BEGIN
(** * Kinbox live email monitor: a shallow embedding of [api/index.py]

    The development follows the source file top to bottom: the Python
    primitives the code relies on ([str.split], [str.lower], [in],
    [str.strip], slicing), then the server resolver, the header decoder,
    the cache store, the folder fetcher, the account aggregator and the
    two query endpoints.

    Modelling conventions.
    - A Python [str] and a Python [bytes] are both modelled by [string];
      a character of a [str] is a code point below 256.
    - A computation that may raise is a value of [pyres]: [Ok v] or
      [Raise e].
    - [time.time()] is an explicit argument (a rational number of seconds).
    - The process-wide dict [memory_cache] is a [gmap string CacheEntry]
      threaded through the functions that touch it.
    - The IMAP server is an oracle record [Server]; every call made on the
      connection is recorded in a trace of [Event]s.
    - Functions of external libraries ([email.header.decode_header],
      [bytes.decode], [hashlib.md5], [str] of an [HTTPException]) are the
      fields of the class [Library], which the code takes as a parameter. *)

From Stdlib Require Import ZArith QArith Lqa Ascii String Sorted Permutation.
From stdpp Require Import gmap strings list fin_maps.

Open Scope string_scope.

(** ** Exceptions and results *)

Inductive exn : Type :=
  | HTTPException (status_code : Z) (detail : string)
  | PyError (kind : string) (msg : string).

Inductive pyres (A : Type) : Type :=
  | Ok (a : A)
  | Raise (e : exn).
Arguments Ok {A} a.
Arguments Raise {A} e.

Definition IndexError : exn := PyError "IndexError" "list index out of range".

(** ** Python string primitives *)

Module Py.

(** [needle in hay] for two strings. *)
Fixpoint contains (needle hay : string) : bool :=
  String.prefix needle hay ||
  match hay with
  | EmptyString => false
  | String _ hay' => contains needle hay'
  end.

(** [c in s] for one character. *)
Fixpoint has_char (c : ascii) (s : string) : bool :=
  match s with
  | EmptyString => false
  | String d s' => Ascii.eqb c d || has_char c s'
  end.

(** [str.lower] on code points below 256: A-Z and the Latin-1 capitals
    (192-222 except the multiplication sign 215) move up by 32. *)
Definition lower_char (c : ascii) : ascii :=
  let n := N_of_ascii c in
  if ((65 <=? n)%N && (n <=? 90)%N)
     || ((192 <=? n)%N && (n <=? 222)%N && negb (n =? 215)%N)
  then ascii_of_N (n + 32) else c.

Fixpoint lower (s : string) : string :=
  match s with
  | EmptyString => EmptyString
  | String c s' => String (lower_char c) (lower s')
  end.

(** [s.split(sep)] for a non-empty separator: the pieces between the
    non-overlapping occurrences of [sep], found left to right.  [skip]
    counts the characters of a matched separator still to be passed. *)
Fixpoint split_go (sep : string) (skip : nat) (s : string) : list string :=
  match s with
  | EmptyString => [EmptyString]
  | String c s' =>
      match skip with
      | S k => split_go sep k s'
      | O =>
          if String.prefix sep s
          then EmptyString :: split_go sep (String.length sep - 1) s'
          else match split_go sep 0 s' with
               | piece :: rest => String c piece :: rest
               | [] => [String c EmptyString]
               end
      end
  end.

Definition split (sep s : string) : list string := split_go sep 0 s.

(** [str.isspace] on code points below 256, and [bytes.isspace]. *)
Definition is_space (c : ascii) : bool :=
  let n := N_of_ascii c in
  ((9 <=? n)%N && (n <=? 13)%N) || ((28 <=? n)%N && (n <=? 32)%N)
  || (n =? 133)%N || (n =? 160)%N.

Definition is_space_bytes (c : ascii) : bool :=
  let n := N_of_ascii c in
  ((9 <=? n)%N && (n <=? 13)%N) || (n =? 32)%N.

(** [s.split()] with no argument: the maximal runs of non-whitespace.
    The boolean returned with the runs of [s] tells whether [s] starts
    inside a run, so that the caller extends that run or opens one. *)
Fixpoint words_go (p : ascii -> bool) (s : string) : bool * list string :=
  match s with
  | EmptyString => (false, [])
  | String c s' =>
      let '(open, ws) := words_go p s' in
      if p c then (false, ws)
      else if open
           then match ws with
                | w :: ws' => (true, String c w :: ws')
                | [] => (true, [String c EmptyString])
                end
           else (true, String c EmptyString :: ws)
  end.

Definition words (p : ascii -> bool) (s : string) : list string :=
  snd (words_go p s).

(** [sep.join(l)]. *)
Fixpoint join (sep : string) (l : list string) : string :=
  match l with
  | [] => EmptyString
  | [w] => w
  | w :: l' => w +:+ sep +:+ join sep l'
  end.

(** [s[:n]]. *)
Fixpoint take (n : nat) (s : string) : string :=
  match n, s with
  | S k, String c s' => String c (take k s')
  | _, _ => EmptyString
  end.

(** [s.lstrip], [s.rstrip] and [s.strip] for a set of characters [p]. *)
Fixpoint lstrip (p : ascii -> bool) (s : string) : string :=
  match s with
  | EmptyString => EmptyString
  | String c s' => if p c then lstrip p s' else s
  end.

Fixpoint rstrip (p : ascii -> bool) (s : string) : string :=
  match s with
  | EmptyString => EmptyString
  | String c s' =>
      match rstrip p s' with
      | EmptyString => if p c then EmptyString else String c EmptyString
      | r => String c r
      end
  end.

Definition strip (p : ascii -> bool) (s : string) : string :=
  rstrip p (lstrip p s).

(** [l[start:]] for a list and a Python integer [start]: a negative
    index counts from the end, and both ends are clamped. *)
Definition slice_from {A : Type} (start : Z) (l : list A) : list A :=
  let len := Z.of_nat (length l) in
  let i := (if start <? 0 then Z.max 0 (start + len) else Z.min start len)%Z in
  drop (Z.to_nat i) l.


End Py.

(** ** Server resolver *)

Definition get_imap_server (email_address : string) : pyres string :=
  match Py.split "@" email_address !! 1%nat with
  | None => Raise IndexError
  | Some piece =>
      let domain := Py.lower piece in
      if Py.contains "gmail" domain then Ok "imap.gmail.com"
      else if Py.contains "yahoo" domain then Ok "imap.mail.yahoo.com"
      else if Py.contains "outlook" domain || Py.contains "hotmail" domain
              || Py.contains "live" domain
      then Ok "outlook.office365.com"
      else if Py.contains "icloud" domain then Ok "imap.mail.me.com"
      else Ok ("imap." +:+ domain)
  end.

(** ** Data model *)

(** One entry of the list the API returns (the dict built at the end of
    the loop of [fetch_messages_from_folder]).  The value under the key
    date is a [str], or an [email.header.Header] object when the raw Date
    header holds 8-bit bytes: [date] is its text and [date_is_header]
    tells which of the two it is. *)
Record Message : Type := {
  uid : string;
  sender : string;
  subject : string;
  date : string;
  folder : string;
  snippet : string;
  date_is_header : bool
}.

Record CacheEntry : Type := {
  data : list Message;
  timestamp : Q
}.

(** What [email.header.decode_header] yields: a list of chunks, each
    either [bytes] or [str], with an optional charset. *)
Inductive HeaderPart : Type :=
  | PartBytes (b : string)
  | PartStr (s : string).

(** A MIME part as the code observes it: its content type and the
    outcome of [get_payload(decode=True)] ([None] when there is none). *)
Record Part : Type := {
  content_type : string;
  payload : pyres (option string)
}.

(** What [email_message.get('Date', '')] yields for a header that is
    present: the header as a [str], or, when the raw header holds 8-bit
    bytes, an [email.header.Header] object (given here by its text). *)
Inductive DateField : Type :=
  | DateText (s : string)
  | DateHeaderObject (text : string).

Definition date_text (d : DateField) : string :=
  match d with
  | DateText s => s
  | DateHeaderObject text => text
  end.

Definition is_header_object (d : DateField) : bool :=
  match d with
  | DateText _ => false
  | DateHeaderObject _ => true
  end.

(** A message parsed by [email.message_from_bytes]: the three headers the
    code reads ([None] when absent), [is_multipart()], the parts in the
    order of [walk()], and the message's own [get_payload(decode=True)]. *)
Record EmailMessage : Type := {
  hdr_From : option string;
  hdr_Subject : option string;
  hdr_Date : option DateField;
  is_multipart : bool;
  walk : list Part;
  get_payload : pyres (option string)
}.

(** The mail server as seen through [imaplib].  A [Some e] in [open_ssl],
    [login] or [close] is the exception the call raises.
    - [list_folders]: [mail.list()], a status and the listing lines (an
      item that is not [bytes] is [None]);
    - [select f]: the status of [mail.select(f)];
    - [search f]: [mail.search(None, 'ALL')] with [f] selected, a status and
      [message_ids[0]] ([None] when it is not [bytes]);
    - [fetch f i]: [mail.fetch(i, '(RFC822)')] with [f] selected, a status
      and the outcome of indexing and parsing [msg_data]. *)
Record Server : Type := {
  open_ssl : string -> Z -> option exn;
  login : string -> string -> option exn;
  list_folders : pyres (string * list (option string));
  select : string -> pyres string;
  search : string -> pyres (string * option string);
  fetch : string -> string -> pyres (string * pyres EmailMessage);
  close : option exn
}.

(** The calls made on the network, in order. *)
Inductive Event : Type :=
  | EvConnect (host : string) (port : Z)
  | EvLogin (user : string)
  | EvList
  | EvSelect (folder : string)
  | EvSearch (folder : string)
  | EvFetch (folder : string) (msg_id : string)
  | EvClose
  | EvLogout.

(** The state shared between requests, and the trace of network calls. *)
Record World : Type := {
  memory_cache : gmap string CacheEntry;
  trace : list Event
}.

Record MessagesResponse : Type := {
  mr_messages : list Message;
  mr_count : nat
}.

Record SearchResponse : Type := {
  sr_messages : list Message;
  sr_count : nat;
  sr_search_term : string
}.

(** ** The error monad *)

#[export] Instance pyres_ret : MRet pyres := fun _ a => Ok a.
#[export] Instance pyres_bind : MBind pyres := fun _ _ f m =>
  match m with
  | Ok a => f a
  | Raise e => Raise e
  end.

(** [mapM]: results in order, stopping at the first exception. *)
Fixpoint py_mapM {A B : Type} (f : A -> pyres B) (l : list A) : pyres (list B) :=
  match l with
  | [] => Ok []
  | x :: l' => y ← f x; ys ← py_mapM f l'; Ok (y :: ys)
  end.

(** ** Address extraction *)

(** The group of [<([^>]+)>] when it is tried right after a ["<"]: the
    longest run without [">"], which must be non-empty and be followed by
    [">"]. *)
Fixpoint until_gt (s : string) : option string :=
  match s with
  | EmptyString => None
  | String c s' =>
      if Ascii.eqb c ">" then Some EmptyString
      else match until_gt s' with
           | Some g => Some (String c g)
           | None => None
           end
  end.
END
■ TASK DIRECTIONS: What you should output is every line of the records above, from the first through the line containing "fields of the", unchanged.

■ ANSWER TO THIS PROBLEM:
(** * Kinbox live email monitor: a shallow embedding of [api/index.py]

    The development follows the source file top to bottom: the Python
    primitives the code relies on ([str.split], [str.lower], [in],
    [str.strip], slicing), then the server resolver, the header decoder,
    the cache store, the folder fetcher, the account aggregator and the
    two query endpoints.

    Modelling conventions.
    - A Python [str] and a Python [bytes] are both modelled by [string];
      a character of a [str] is a code point below 256.
    - A computation that may raise is a value of [pyres]: [Ok v] or
      [Raise e].
    - [time.time()] is an explicit argument (a rational number of seconds).
    - The process-wide dict [memory_cache] is a [gmap string CacheEntry]
      threaded through the functions that touch it.
    - The IMAP server is an oracle record [Server]; every call made on the
      connection is recorded in a trace of [Event]s.
    - Functions of external libraries ([email.header.decode_header],
      [bytes.decode], [hashlib.md5], [str] of an [HTTPException]) are the
      fields of the class [Library], which the code takes as a parameter. *)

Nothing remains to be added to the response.